■ Prompt
Read the material below. Count the lines containing "content" and give that count alone.

■ Data extracts
====
Lemma upto_last_close_greedy s m :
  AIGenerate.upto_last_close s = Some m ↔
    ∃ mid suf, s = mid +:+ "}" +:+ suf ∧ m = mid +:+ "}" ∧ has_char "}" suf = false.
Proof.
  split.
  - revert m. induction s as [|a s IH]; intros m; [done|]. simpl.
    destruct (AIGenerate.upto_last_close s) as [m'|] eqn:Hs.
    + intros [= <-]. destruct (IH m' eq_refl) as (mid & suf & -> & -> & Hsuf).
      exists (String a mid), suf. by rewrite !append_cons.
    + destruct (decide (a = "}"%char)) as [->|Hne]; [|done].
      intros [= <-]. exists "", s. split; [done|]. split; [done|].
      by apply upto_last_close_none_iff.
  - intros (mid & suf & -> & -> & Hsuf). by apply upto_last_close_last.
Qed.

(** X20.  [content.match(/\{[\s\S]*\}/)] is greedy: the match starts at the first
    opening brace and ends at the last closing brace of the text. *)
Theorem match_braces_greedy content block :
  AIGenerate.match_braces content = Some block ↔
    ∃ pre mid suf,
      content = pre +:+ "{" +:+ mid +:+ "}" +:+ suf ∧
      block = "{" +:+ mid +:+ "}" ∧
      has_char "{" pre = false ∧ has_char "}" suf = false.
Proof.
  split.
  - revert block. induction content as [|a s IH]; intros block; [done|]. simpl.
    destruct (decide (a = "{"%char)) as [->|Hne].
    + rewrite fmap_Some.
      intros (m & (mid & suf & -> & -> & Hsuf)%upto_last_close_greedy & ->).
      by exists "", mid, suf.
    + intros (pre & mid & suf & -> & -> & Hpre & Hsuf)%IH.
      exists (String a pre), mid, suf. rewrite append_cons. simpl.
      by rewrite bool_decide_eq_false_2.
  - intros (pre & mid & suf & -> & -> & Hpre & Hsuf).
    induction pre as [|b pre IH].
    + change (AIGenerate.match_braces (String "{" (mid +:+ "}" +:+ suf))
              = Some (String "{" (mid +:+ "}"))).
      simpl. by rewrite upto_last_close_last.
    + rewrite append_cons. simpl in *.
      apply orb_false_iff in Hpre as [Hb%bool_decide_eq_false Hpre].
      rewrite decide_False by done. by apply IH.
Qed.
====
■ Task output
5